Hi, my name is Kenneth Ngwira Mkandawire and I am 13 years old. I reside in Lilongwe, Malawi, after relocating from Mzuzu (which is about 279 kilometers from Lilongwe), the northern part of Malawi, to access health services. I am courageously battling kidney failure.

My journey began in 2021, when I went from a healthy childhood to a life filled with health challenges. My symptoms—body pain, vomiting, and facial and body swelling—prompted my father to seek medical assistance. This quest led us through different hospitals before I was finally diagnosed with kidney failure at Kamuzu Central Hospital. I am sharing my story because it shows the urgent need for equitable access to healthcare and support for children living with NCDs in Malawi. Every child, no matter their circumstance, deserves this.

Visual Diary

29 January 2024

My diagnosis

My journey with kidney failure started at Kamuzu Central Hospital, where I experienced six challenging months in the paediatric department. As I was 12 at the time, I was placed in the paediatric ward. My condition started with severe symptoms such as body pain, swelling, and vomiting. Initially, I relied on oxygen to alleviate shortness of breath, but eventually transitioned to dialysis therapy, which became a cornerstone of my life. This time was very painful. I was confined to bed full-time and unable to eat until the initiation of dialysis, which greatly improved my health.


A photograph capturing the exterior view of Kamuzu Central Hospital, a bustling institution in Lilongwe, Malawi. The image showcases part of the hospital building, a place that holds immense significance in Kenneth's struggle and journey with kidney failure.

Visual Diary

29 January 2024

My NCD care journey

When I found out I was sick, everything changed. I spent a lot of time at the hospital getting treatment. Because of this, I couldn't go to school like I used to. In Malawi, we don't have special dialysis machines for children. The doctors thought about using a treatment called peritoneal dialysis, but there's still a chance of getting an infection with this treatment. Instead, I use hemodialysis for my treatment. I have a catheter in my chest which helps me with my treatment. Having small veins makes it tricky for the doctors to fix the AV fistula – we don’t have special doctors for this in our country. I also had to choose between going to school and having treatment to stay healthy.

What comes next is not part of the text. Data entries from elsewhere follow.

(** The events a turn works on: what the poller makes of the wait's answer. *)
Definition wait_events (d : Daemon) (st : LoopStep) : sys_errno * (Z * list PollEvent) :=
  let w := ls_wait st (timeout_spec (wait_timeout_ms (d_pool d) (ls_ready_order st))) in
  (wa_errno w, poller_wait (wa_nev w) (wa_kevs w) (ls_event_order st)).

Definition loop_step (dbg : bool) (sfd : Z) (d : Daemon) (st : LoopStep) : option LoopOutcome :=
  if ls_shutdown st then Some (Break d None)
  else
    let '(errno, (nev, evs)) := wait_events d st in
    if nev <? 0 then Some (if decide (errno = EINTR) then Continue d else Break d (Some errno))
    else d' ← iteration d (step_input dbg sfd st evs); Some (Continue d').

(** The loop; [None] when a turn fails or the list of turns ends first. *)
Fixpoint event_loop (dbg : bool) (sfd : Z) (d : Daemon) (sts : list LoopStep) :
    option (Daemon * option sys_errno) :=
  match sts with
  | [] => None
  | st :: sts' =>
      r ← loop_step dbg sfd d st;
      match r with
      | Continue d' => event_loop dbg sfd d' sts'
      | Break d' failed => Some (d', failed)
      end
  end.

(** What the program is given besides the answers of its system calls. *)
Record MainInput := {
  mi_env : Environment;
  mi_args : list bytes;
  mi_file_exists : bytes → bool;
  mi_clock : bytes;
  mi_kq : kq;
  mi_seed : rng;
  mi_steps : list LoopStep;
}.

(** The destructor of the poller. *)
Definition poller_destroy (handle : Z) : Sys () :=
  if 0 <? handle then invoke (SysClose handle);; mret () else mret ().

(** The handler at the end of [main] for every other exception. *)
Definition fatal (g : Logger) (clock : bytes) (e : exn) : Sys (Z * option Daemon) :=
  let what := match e with InvalidArgument w | RuntimeError w => w end in
  log (Stderr (log_line g clock LogLevel.Error [str "Fatal error: "; what]));;
  mret (1, None).

(** The destructors of the context, the model and the backend guard. *)
Definition release : Sys () :=
  destroy_context;; destroy_model_handle;; destroy_backend_guard.

(** From the loaded context on: the socket, the poller, the loop. *)
Definition serve_daemon (g : Logger) (inp : MainInput) (cfg : RuntimeConfig) (h : ModelHandle)
    (ctx : llama_context) : Sys (Z * option Daemon) :=
  '(ok, server) ← open_listen (new_server (socket_path cfg) (socket_mode cfg));
  if (ok : bool) then
    k ← invoke SysKqueue;
    if a_ret k <? 0 then
      destroy server;;
      release;;
      fatal g (mi_clock inp) (RuntimeError (str "failed to create kqueue"))
    else
      let sfd := listen_fd_ server in
      let q := (poller_add (kq_opened (mi_kq inp) sfd) sfd PollFlags.Read).1 in
      let d := initial_daemon q ctx (llama_model_get_vocab (mh_model h)) cfg (Some new_metrics)
                 (mi_seed inp) in
      match event_loop (should g LogLevel.Debug) sfd d (mi_steps inp) with
      | None => MkSys (λ _, None)
      | Some (d', failed) =>
          (match failed with
           | Some e => perror "kevent(wait)" (fail_answer e)
           | None => mret ()
           end);;
          poller_destroy (a_ret k);;
          destroy server;;
          release;;
          mret (0, Some d')
      end
  else
    log (Stderr (log_line g (mi_clock inp) LogLevel.Error [str "Failed to open UDS listen socket"]));;
    destroy server;;
    release;;
    mret (2, None).

Definition umad_main (inp : MainInput) : Sys (Z * option Daemon) :=
  let g := configure_from_env new_logger (mi_env inp) in
  match from_args (mi_env inp) (mi_args inp) with
  | inl what =>
      if bool_decide (what = str "help") then log (Stdout usage_text);; mret (0, None)
      else
        log (Stderr (str "Argument error: " ++ what ++ [Init.Byte.x0a]));;
        log (Stdout usage_text);;
        mret (2, None)
  | inr cfg =>
      if bool_decide (model_path cfg = []) then
        log (Stderr (str "Error: --model or UMA_MODEL is required." ++ [Init.Byte.x0a]));;
        log (Stdout usage_text);;
        mret (2, None)
      else if negb (mi_file_exists inp (model_path cfg)) then
        log (Stderr (str "Error: model file not found: " ++ model_path cfg ++ [Init.Byte.x0a]));;
        mret (2, None)
      else
        new_backend_guard;;
        match new_model_handle cfg with
        | inl e => destroy_backend_guard;; fatal g (mi_clock inp) e
        | inr h =>
            match new_context h with
            | inl e => destroy_model_handle;; destroy_backend_guard;; fatal g (mi_clock inp) e
            | inr ctx => serve_daemon g inp cfg h ctx
            end
        end
  end.
End Main.

(** ** The loop *)

Section LoopFacts.
Context `{LL : Llama, KernelLaws, IBatchPolicy, !BatchPolicyLaws, ISampler, Conversions, LongDouble}.

(** The environment of a run of the loop: it is eventually told to stop, and
    every turn in between satisfies what an iteration asks of its input. *)
Fixpoint steps_ok (dbg : bool) (sfd : Z) (d : Daemon) (sts : list LoopStep) : Prop :=
  match sts with
  | [] => False
  | st :: sts' =>
      ls_shutdown st = true ∨
      let '(errno, (nev, evs)) := wait_events d st in
      if nev <? 0 then errno ≠ EINTR ∨ steps_ok dbg sfd d sts'
      else input_ok d (step_input dbg sfd st evs) ∧
           ∀ d', iteration d (step_input dbg sfd st evs) = Some d' → steps_ok dbg sfd d' sts'
  end.

(** The descriptors for which a decode fails while the loop runs. *)
Fixpoint loop_failures (dbg : bool) (sfd : Z) (d : Daemon) (sts : list LoopStep) : gset Z :=
  match sts with
  | [] => ∅
  | st :: sts' =>
      let i := step_input dbg sfd st (wait_events d st).2.2 in
      match loop_step dbg sfd d st with
      | Some (Continue d') =>
          (if (wait_events d st).2.1 <? 0 then ∅ else failures d i) ∪ loop_failures dbg sfd d' sts'
      | _ => ∅
      end
  end.

Lemma event_loop_ok base dbg sfd sts : ∀ e d,
  daemon_ok_but base e d → steps_ok dbg sfd d sts →
  ∃ d' failed, event_loop dbg sfd d sts = Some (d', failed) ∧
    daemon_ok_but base (e ∪ loop_failures dbg sfd d sts) d'.
Proof.
  induction sts as [|st sts IH]; intros e d Hok Hst; [done|]. cbn [event_loop loop_failures].
  unfold loop_step. cbn [steps_ok] in Hst.
  assert (Hstop : daemon_ok_but base (e ∪ ∅) d) by (by rewrite (right_id_L ∅ (∪))).
  destruct (ls_shutdown st); [by exists d, None|].
  destruct Hst as [[=]|Hst]. destruct (wait_events d st) as [errno [nev evs]]. cbn [fst snd].
  destruct (nev <? 0).
  - destruct (decide (errno = EINTR)); cbn; [|by exists d, (Some errno)].
    rewrite (left_id_L ∅ (∪)). apply IH; [done|]. by destruct Hst.
  - destruct Hst as [Hin Hst]. destruct (iteration_ok base e d _ Hok Hin) as (d' & Hd' & Hok').
    rewrite Hd'. cbn. rewrite (assoc_L (∪)). by apply IH, Hst.
Qed.
End LoopFacts.

(** ** The program *)

Section MainFacts.
Context `{Platform, LL : Llama, !LlamaLoader, KernelLaws, IBatchPolicy, !BatchPolicyLaws, ISampler, Conversions, LongDouble}.

(** How the program ends once the context is there: the socket cannot be opened,
    the event queue cannot be created, or the loop was left. *)
Definition serve_reason (cfg : RuntimeConfig) (ans : list answer) (code : Z) (d : option Daemon) : Prop :=
  match Sys.run (open_listen (new_server (socket_path cfg) (socket_mode cfg))) ans with
  | Some ((false, _), _, _) => code = 2 ∧ d = None
  | Some ((true, _), k :: _, _) => if a_ret k <? 0 then code = 1 ∧ d = None else code = 0 ∧ is_Some d
  | _ => False
  end.

(** What each exit code means, and what of the library was acquired and
    released on the way. *)
Definition exit_reason (inp : MainInput) (ans : list answer) (code : Z) (d : option Daemon)
    (lib : list library_call) : Prop :=
  match from_args (mi_env inp) (mi_args inp) with
  | inl what => d = None ∧ lib = [] ∧ (code = 0 ∧ what = str "help" ∨ code = 2 ∧ what ≠ str "help")
  | inr cfg =>
      if bool_decide (model_path cfg = []) || negb (mi_file_exists inp (model_path cfg))
      then d = None ∧ lib = [] ∧ code = 2
      else
        match llama_model_load_from_file (model_path cfg) (make_model_params cfg) with
        | None => d = None ∧ lib = [llama_backend_init; llama_backend_free] ∧ code = 1
        | Some m =>
            match llama_init_from_model m (make_context_params cfg) with
            | None => d = None ∧ lib = [llama_backend_init; llama_model_free; llama_backend_free] ∧ code = 1
            | Some _ =>
                lib = [llama_backend_init; llama_free; llama_model_free; llama_backend_free] ∧
                serve_reason cfg ans code d
            end
        end
  end.

(** The listening socket and the event queue are closed, except for an event
    queue whose descriptor is 0. *)
Definition all_closed (l : list logged) : Prop :=
  open_fds [] l = [] ∨ open_fds [] l = [0] ∧ ∃ k, Called SysKqueue k ∈ l ∧ a_ret k = 0.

Waiting at Kamuzu Central Hospital after a dialysis session, preparing for my 11km journey back home.

Visual Diary

29 January 2024

Challenges living with NCDs

The physical complications of renal failure are only part of the story. We are fortunate that dialysis is free of charge but my father, a watchman, struggles with a poor wage, making it difficult to pay for medicine and transportation to and from appointments. There are many children living with NCDs in my country whose parents experience similar financial challenges. Transportation to the dialysis unit and obtaining necessary medications such as calcium and calcitriol are big challenges, especially for children that live in rural areas.

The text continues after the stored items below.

Lemma completed_next_at_most_two : (List.length (completed next) ≤ 2)%nat.
Proof.
  rewrite completed_next.
  assert (reachable (handlePress s index)) as Hr' by (by constructor).
  apply turns_alternate_reachable in Hr' as Hturns.
  pose proof (mover_has_at_most_five _ Hturns) as Hfive.
  destruct Hturns as [(Hlen & _) _].
  rewrite legal_move_board in Hlen.
  rewrite legal_move_state in Hfive. rewrite nextPlayer_negb in Hfive.
  cbn [board] in Hfive.
  rewrite other_involutive in Hfive.
  by apply five_marks_two_lines.
Qed.

Lemma winner_next :
  calculateWinner next
  = match completed next with [] => None | _ :: _ => Some mover end.
Proof.
  rewrite calculateWinner_head_completed.
  destruct (completed next) as [|l rest] eqn:E; [done|]. simpl.
  assert (l ∈ completed next) as Hl by (rewrite E; by left).
  apply elem_of_completed in Hl as [Hl [q Hq]].
  destruct (complete_after_through_index _ _ Hl Hq) as [_ ->].
  apply line_test_marker; [|done]. apply line_test_true. by exists mover.
Qed.

Lemma winningCells_next :
  winningCells (handlePress s index) = line_or_empty (head (completed next)).
Proof.
  rewrite legal_move_state. cbn [winningCells]. rewrite winner_next.
  destruct (completed next) as [|l rest] eqn:E.
  - pose proof (cells_match_winner_reachable _
                  (reachable_reachable_any _ Hreach)) as H.
    unfold cells_match_winner in H. by rewrite Hwinner in H.
  - by rewrite find_head_filter, <- completed_next, E.
Qed.

End LegalMove.

(** C8, as the code and the game have it: for every reachable
    non-terminal state and every legal move, no canonical line is
    complete before the move; every canonical line complete after it runs
    through the cell just played and holds the mover's marker; at most two
    lines become complete by the move; winningCells is the first of them
    in scan order, and the winner is the mover as soon as there is one. *)
Theorem move_completes_at_most_two_lines (s : GameState) (index : Z) :
  reachable s → winner s = None → isDraw s = false →
  in_range index → JS.get (board s) index = JNull →
  let s' := handlePress s index in
  (∀ l, l ∈ WINNING_LINES → ¬ complete (board s) l)
  ∧ (∀ l, l ∈ WINNING_LINES → complete (board s') l →
          on_line index l ∧ holds (board s') l (nextPlayer s))
  ∧ (List.length (completed (board s')) ≤ 2)%nat
  ∧ winningCells s' = line_or_empty (head (completed (board s')))
  ∧ winner s' = match completed (board s') with
                | [] => None
                | _ :: _ => Some (nextPlayer s)
                end.
Proof.
  intros Hr Hw Hd Hi He s'. subst s'. unfold winner.
  rewrite (legal_move_board s index Hw Hd He).
  split_and!.
  - intros l. by apply none_complete_before.
  - intros l Hl [q Hq].
    assert (on_line index l ∧ q = nextPlayer s) as [Hon ->]
      by (eapply complete_after_through_index; eassumption).
    done.
  - by apply completed_next_at_most_two.
  - by apply winningCells_next.
  - by apply winner_next.
Qed.

Lemma move_completes_at_most_two_lines_witness :
  let s := play initialState [0; 3; 1; 4; 5; 6; 8; 7] in
  let s' := handlePress s 2 in
  (∀ l, l ∈ WINNING_LINES → ¬ complete (board s) l)
  ∧ (∀ l, l ∈ WINNING_LINES → complete (board s') l →
          on_line 2 l ∧ holds (board s') l (nextPlayer s))
  ∧ (List.length (completed (board s')) ≤ 2)%nat
  ∧ winningCells s' = line_or_empty (head (completed (board s')))
  ∧ winner s' = match completed (board s') with
                | [] => None
                | _ :: _ => Some (nextPlayer s)
                end.
Proof.
  apply (move_completes_at_most_two_lines
           (play initialState [0; 3; 1; 4; 5; 6; 8; 7]) 2).
  - apply reachable_play; [constructor|].
    repeat constructor; unfold in_range; lia.
  - evaluate.
  - evaluate.
  - unfold in_range; lia.
  - evaluate.
Defined.

(** C8, the claim as written fails: after X 0, O 3, X 1, O 4, X 5, O 6,
    X 8, O 7 the state is reachable and not terminal and cell 2 is empty;
    the move of X at 2 completes the row 0-1-2 and the column 2-5-8 at
    once.  winningCells is the row, first in scan order; scanning the
    same lines in the reverse order would give the column. *)
Lemma corner_move_completes_two_lines :
  let s := play initialState [0; 3; 1; 4; 5; 6; 8; 7] in
  let s' := handlePress s 2 in
  reachable s
  ∧ winner s = None ∧ isDraw s = false
  ∧ in_range 2 ∧ JS.get (board s) 2 = JNull
  ∧ (0, 1, 2) ∈ WINNING_LINES ∧ (2, 5, 8) ∈ WINNING_LINES
  ∧ (0, 1, 2) ≠ (2, 5, 8)
  ∧ ¬ complete (board s) (0, 1, 2) ∧ ¬ complete (board s) (2, 5, 8)
  ∧ complete (board s') (0, 1, 2) ∧ complete (board s') (2, 5, 8)
  ∧ completed (board s') = [(0, 1, 2); (2, 5, 8)]
  ∧ winningCells s' = [0; 1; 2]
  ∧ line_or_empty (List.find (line_of (board s') X) (rev WINNING_LINES))
    = [2; 5; 8].
Proof.
  split_and!.
  - apply reachable_play; [constructor|].
    repeat constructor; unfold in_range; lia.
  - evaluate.
  - evaluate.
  - unfold in_range; lia.
  - evaluate.
  - set_solver.
  - set_solver.
  - discriminate.
  - rewrite <- line_test_true. evaluate.
  - rewrite <- line_test_true. evaluate.
  - apply line_test_true. evaluate.
  - apply line_test_true. evaluate.
  - evaluate.
  - evaluate.
  - evaluate.
Qed.

(* ===================================================================== *)
(* Further properties of the game logic                                   *)
(* ===================================================================== *)

Section Taps.

(* One tap on a marked slot of the array leaves that slot alone, and so
   does a tap anywhere else. *)
Lemma handlePress_keeps_mark s i j p :
  JS.is_array_index j = true →
  JS.get (board s) j = JMark p →
  JS.get (board (handlePress s i)) j = JMark p.
Proof.
  intros Hj Hp.
  destruct (gameOver s) eqn:Hg; [by rewrite handlePress_blocked by auto|].
  destruct (JS.truthy (JS.get (board s) i)) eqn:Ht;
    [by rewrite handlePress_blocked by auto|].
  rewrite handlePress_placed by done. cbn [board].
  assert (i ≠ j) as Hne by (intros ->; rewrite Hp in Ht; discriminate).
  by rewrite get_set_ne, get_spread.
Qed.

Lemma play_cons s i taps : play s (i :: taps) = play (handlePress s i) taps.
Proof. reflexivity. Qed.

End Taps.

(** X1: tapping the same cell twice is the same as tapping it once, for
    every state and every integer index: after a tap that placed a marker
    the slot is occupied, and a tap that was ignored is ignored again. *)
Theorem handlePress_idempotent (s : GameState) (index : Z) :
  handlePress (handlePress s index) index = handlePress s index.
Proof.
  destruct (gameOver s) eqn:Hg;
    [by rewrite !(handlePress_blocked s index) by auto|].
  destruct (JS.truthy (JS.get (board s) index)) eqn:Ht;
    [by rewrite !(handlePress_blocked s index) by auto|].
  apply handlePress_blocked. right.
  rewrite handlePress_placed by done. cbn [board].
  by rewrite get_set_eq.
Qed.

(** X2: a finished game absorbs every tap.  When a winner is present or
    the game is a draw, no sequence of taps, on whatever integers, changes
    the state; only resetGame leaves it. *)
Theorem play_after_game_over (s : GameState) (taps : list Z) :
  is_Some (winner s) ∨ isDraw s = true →
  play s taps = s.
Proof.
  intros H. induction taps as [|i taps IH]; [done|].
  rewrite play_cons, handlePress_blocked; [exact IH|].
  left. by apply gameOver_true.
Qed.

Lemma play_after_game_over_witness :
  play (play initialState [0; 3; 1; 4; 2]) [5; 6; 9; -1; 5]
  = play initialState [0; 3; 1; 4; 2].
Proof.
  apply play_after_game_over. left. exists X. evaluate.
Defined.

(** X3: a placed marker is never erased or overwritten by taps.  When a
    slot of the array holds a marker, it holds the same marker after any
    sequence of taps on any integers. *)
Theorem play_keeps_marks (s : GameState) (taps : list Z) (j : Z) (p : Player) :
  JS.is_array_index j = true →
  JS.get (board s) j = JMark p →
  JS.get (board (play s taps)) j = JMark p.
Proof.
  intros Hj. revert s. induction taps as [|i taps IH]; intros s Hp; [done|].
  rewrite play_cons. apply IH. by apply handlePress_keeps_mark.
Qed.

Lemma play_keeps_marks_witness :
  JS.get (board (play (play initialState [4]) [4; 0; 4; 8; 12; 4])) 4 = JMark X.
Proof.
  apply play_keeps_marks; evaluate.
Defined.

Kamuzu central Hospital Dialysis unit where I do my dialysis every Tuesday and Friday.

Visual Diary

29 January 2024

My support system

Where I live, many children have diseases, but they can't always get the medicine they need. Some have asthma, like my friend. He has a tough time getting the right medicine and inhalers because they are usually out of stock at the clinic, and even when they are available they are very expensive. There's another friend who battles with kidney failure and he struggles to get healthcare too. It is tough for his dad to get the money needed for his medicine. Sometimes, they have trouble getting to the hospital because they don't have enough money for transport. In the countryside, it's even harder because there aren't many doctors, and it costs a lot to get better. We want every kid, no matter where they live or what's wrong with them, to get the help they need.

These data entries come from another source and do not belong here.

(** ** Qualified users *)

Lemma qualified_foldl (m : JsMap.t intnum (list Interaction)) (acc : list intnum) (u : intnum) :
  u ∈ foldl (fun qualified '(userId, interactions) =>
               if bool_decide (20 <= length interactions) then qualified ++ [userId]
               else qualified) acc m
  <-> u ∈ acc \/ exists l, (u, l) ∈ m /\ 20 <= length l.
Proof.
  revert acc. induction m as [| [k l] m IH]; intros acc; simpl.
  - split; [auto | intros [? | (l & Hl & _)]; [done | now apply elem_of_nil in Hl]].
  - rewrite IH. case_bool_decide as Hlen.
    + rewrite elem_of_app, list_elem_of_singleton. split.
      * intros [[? | ->] | (l' & Hl' & ?)]; [auto | |].
        -- right. exists l. split; [apply list_elem_of_here | done].
        -- right. exists l'. split; [now apply list_elem_of_further | done].
      * intros [? | (l' & Hl' & ?)]; [auto |].
        apply elem_of_cons in Hl' as [[= -> ->] | Hl']; [auto |].
        right. eauto.
    + split.
      * intros [? | (l' & Hl' & ?)]; [auto |].
        right. exists l'. split; [now apply list_elem_of_further | done].
      * intros [? | (l' & Hl' & ?)]; [auto |].
        apply elem_of_cons in Hl' as [[= -> ->] | Hl']; [done |].
        right. eauto.
Qed.

Lemma qualifiedUsers_findQualifiedUsers {SM DM : Type} (this : App SM DM) (u : intnum) :
  NoDup (JsMap.keys (userTopRated this)) ->
  u ∈ qualifiedUsers (findQualifiedUsers this)
  <-> exists l, JsMap.get u (userTopRated this) = Some l /\ 20 <= length l.
Proof.
  intros Hnd. unfold findQualifiedUsers. simpl. rewrite qualified_foldl. split.
  - intros [Hin | (l & Hl & Hlen)]; [now apply elem_of_nil in Hin |].
    exists l. split; [now apply elem_of_get | done].
  - intros (l & Hl & Hlen). right. exists l. split; [now apply get_Some_elem_of | done].
Qed.
(** * midi-mcp-server: the create_midi tool, from composition to MIDI file

    A shallow embedding of [src/index.ts]: the normalisation done by the
    [create_midi] request handler (numeric durations, the legacy [time]
    alias), [noteToMidiNumber], [convertBeatToWait] and [createMidiFile]
    (the calls made on midi-writer-js tracks, the resolution of the output
    path and the write).

    JavaScript numbers are IEEE 754 binary64 values: they are Rocq's
    primitive [float]s, and the operations the server uses that are not
    primitive ([Math.round], [%], the number-to-string conversion of a
    template literal) are written out over the exact value [m * 2^e] of a
    float. Node's [path] functions (POSIX flavour), [process.env],
    [os.tmpdir] and the part of [fs] the server touches are modelled next to
    them; midi-writer-js is a black box, a track being the list of calls the
    server makes on it.

    The request handler itself works on what [JSON.parse] returns, before
    anything has the types of [MidiComposition]: it is embedded over
    [JsValue], with the order of its checks, its two passes changing objects
    key by key, and the notifications it sends; [processMidiComposition] and
    [chunkArray] are embedded with it. *)

From Stdlib Require Import ZArith QArith Qround Qabs Uint63 Floats.
From Stdlib Require Import Ascii String DecimalString.
From stdpp Require Import gmap strings list.

Set Warnings "-inexact-float".

(** ** ECMAScript numbers *)

Module JS.

Local Open Scope Z_scope.

(** The float of an integer; exact for [|n| <= 2^53]. *)
Definition Number_of_Z (n : Z) : float :=
  match n with
  | Z0 => 0%float
  | Zpos _ => of_uint63 (Uint63.of_Z n)
  | Zneg p => (- of_uint63 (Uint63.of_Z (Zpos p)))%float
  end.

(** [ToBoolean] on a number: [+0], [-0] and [NaN] are falsy. *)
Definition ToBoolean (x : float) : bool :=
  negb (is_zero x || is_nan x).

(** [a || b] on numbers. *)
Definition or_else (a b : float) : float :=
  if ToBoolean a then a else b.

(** [x === y] on numbers: IEEE equality ([NaN] differs from itself, the two
    zeros are equal). *)
Definition strict_eq (x y : float) : bool := PrimFloat.eqb x y.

At Area 23 depot, beginning the 11 km journey to Kamuzu Central Hospital.

Visual Diary

29 January 2024

A call to action

Myself and lots of other children who have kidney problems or other sicknesses really need things to get better. I want people who make decisions in Malawi to help. We need more doctors and nurses to keep hospitals open longer so we can go after school. Children living in the countryside should also have access to good healthcare.

It's important that everyone can afford the medicine and special food they need. We really need treatment suitable for children to help us get better.


This is a photo of me with my father and my brother. Their unwavering support is integral to my healthcare and advocacy journey, guiding me through sharing my lived experiences and calls for change.

NCD Diaries

My NCD Diary shows the silent struggle of children like me facing health inequities. Equity in healthcare means every child, regardless of their background, deserves access to quality treatment and support to battle NCDs.

Kenneth Ngwira Mkandawire, lived experience of chronic kidney disease, Malawi


The NCD Diaries use rich and immersive multimedia approaches to share lived experiences to drive change, using a public narrative framework.